(Task prompt): Look through the lines below, find those with the word "Lemma", and copy them.

==========

(** ** [one] *)

Lemma submit_looks sights cmd n starts k tries r starts' k' :
  submit sights cmd n starts k tries = inr (r, starts', k') →
  (k <= k')%nat ∧ ∀ idx, r = Some idx → ∃ i rf rf' t, (k <= i < k')%nat ∧
    (true, Some rf) ∈ servers (sights i) ∧ Start cmd rf = Some (rf', (idx, t, true)).
Proof.
  revert starts k. induction tries as [|tries IH]; intros starts k; cbn [submit]; [intros [= <- _ ->]; done|].
  destruct (index _ _) as [[conn o]|] eqn:Hx; cbn [orPanic mbind M_bind]; [|done].
  assert (∀ starts1, submit sights cmd n starts1 (S k) tries = inr (r, starts', k') →
    (k <= k')%nat ∧ ∀ idx, r = Some idx → ∃ i rf rf' t, (k <= i < k')%nat ∧
      (true, Some rf) ∈ servers (sights i) ∧ Start cmd rf = Some (rf', (idx, t, true))) as Hrest.
  { intros starts1 [Hk H]%IH. split; [lia|]. intros idx (i & rf & rf' & t & ? & ?)%H. exists i, rf, rf', t. split; [lia|done]. }
  destruct conn, o as [rf|]; try (by apply Hrest).
  destruct (Start cmd rf) as [[rf' [[idx t] ok]]|] eqn:HS; cbn [orPanic mbind M_bind]; [|done].
  destruct ok; [|by apply Hrest]. intros [= <- _ <-]. split; [lia|]. intros idx' [= <-].
  exists k, rf, rf', t. split_and!; [lia|lia|by eapply index_elem_of|done].
Qed.

Lemma filter_len_ext {A} (P Q : A → Prop) `{∀ x, Decision (P x), ∀ x, Decision (Q x)} l :
  (∀ x, x ∈ l → P x ↔ Q x) → zlen (filter P l) = zlen (filter Q l).
Proof.
  induction l as [|x l IH]; intros Hl; [done|]. rewrite !zlen_filter_cons, IH by (intros; apply Hl; by right).
  f_equal. specialize (Hl x ltac:(by left)). repeat case_decide; tauto.
Qed.

(** What [nCommitted] returns is a count of the copies. *)
Lemma nCommitted_counts idx (views : list Copy) nd cmd :
  nCommitted idx views = inr (nd, cmd) →
  nd = zlen (filter (λ v, v.2 !! idx = Some cmd) views) ∧ ∀ v x, v ∈ views → v.2 !! idx = Some x → x = cmd.
Proof.
  unfold nCommitted. set (f := λ acc el, _).
  assert (∀ vs e, foldl f (inl e) vs = inl e) as Herr by (induction vs; [done|auto]).
  assert (∀ vs done count c, (∀ v x, v ∈ done → v.2 !! idx = Some x → x = c) → 0 <= count →
    count = zlen (filter (λ v, v.2 !! idx = Some c) done) → foldl f (inr (count, c)) vs = inr (nd, cmd) →
    nd = zlen (filter (λ v, v.2 !! idx = Some cmd) (done ++ vs)) ∧
    ∀ v x, v ∈ done ++ vs → v.2 !! idx = Some x → x = cmd) as Hfold.
  { induction vs as [|v vs IH]; intros dn count c Hd H0 Hc; cbn [foldl].
    { intros [= <- <-]. by rewrite app_nil_r. }
    unfold f at 2. cbn [mbind M_bind]. destruct v as [err l]. cbn [fst snd]. destruct err as [e|]; [by rewrite Herr|].
    replace (dn ++ (None, l) :: vs) with ((dn ++ [(None, l)]) ++ vs) by (by rewrite <-app_assoc).
    destruct (l !! idx) as [x|] eqn:Hx.
    - destruct ((0 <? count) && negb (bool_decide (c = x))) eqn:Hb; [by rewrite Herr|].
      assert (∀ v y, v ∈ dn → v.2 !! idx = Some y → y = x) as Hd'.
      { intros v y Hv Hy. apply andb_false_iff in Hb as [Hb%Z.ltb_ge|Hb%negb_false_iff%bool_decide_eq_true]; [|rewrite <-Hb; by eapply Hd].
        exfalso. rewrite (Hd v y Hv Hy) in Hy. assert (v ∈ filter (λ v, v.2 !! idx = Some c) dn) as Hf by by apply list_elem_of_filter.
        destruct (filter _ dn) as [|v0 l0] eqn:E; [by apply elem_of_nil in Hf|]. rewrite zlen_cons in Hc. pose proof (zlen_nonneg l0). lia. }
      apply IH; [|lia|].
      + intros v y [Hv|Hv%list_elem_of_singleton]%elem_of_app Hy; [by eapply Hd'|subst v; cbn in Hy; congruence].
      + rewrite filter_app, zlen_app, zlen_filter_cons, decide_True by done. cbn [filter]. change (zlen (filter _ [])) with 0. rewrite Z.add_0_r. f_equal.
        rewrite Hc. apply filter_len_ext. intros v Hv. split; intros Hy; [by rewrite <-(Hd' v c Hv Hy)|by rewrite <-(Hd v x Hv Hy)].
    - apply IH; [|done|].
      + intros v y [Hv|Hv%list_elem_of_singleton]%elem_of_app Hy; [by eapply Hd|subst v; cbn in Hy; congruence].
      + rewrite filter_app, zlen_app, zlen_filter_cons, decide_False by (cbn; congruence). rewrite Hc. change (zlen (filter (λ v : Copy, v.2 !! idx = Some c) [])) with 0. lia. }
  intros HN. apply (Hfold views [] 0 None) in HN; [done|by intros ? ? ?%elem_of_nil|lia|done].
Qed.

==========

(Reply):
Lemma submit_looks sights cmd n starts k tries r starts' k' :
Lemma filter_len_ext {A} (P Q : A → Prop) `{∀ x, Decision (P x), ∀ x, Decision (Q x)} l :
Lemma nCommitted_counts idx (views : list Copy) nd cmd :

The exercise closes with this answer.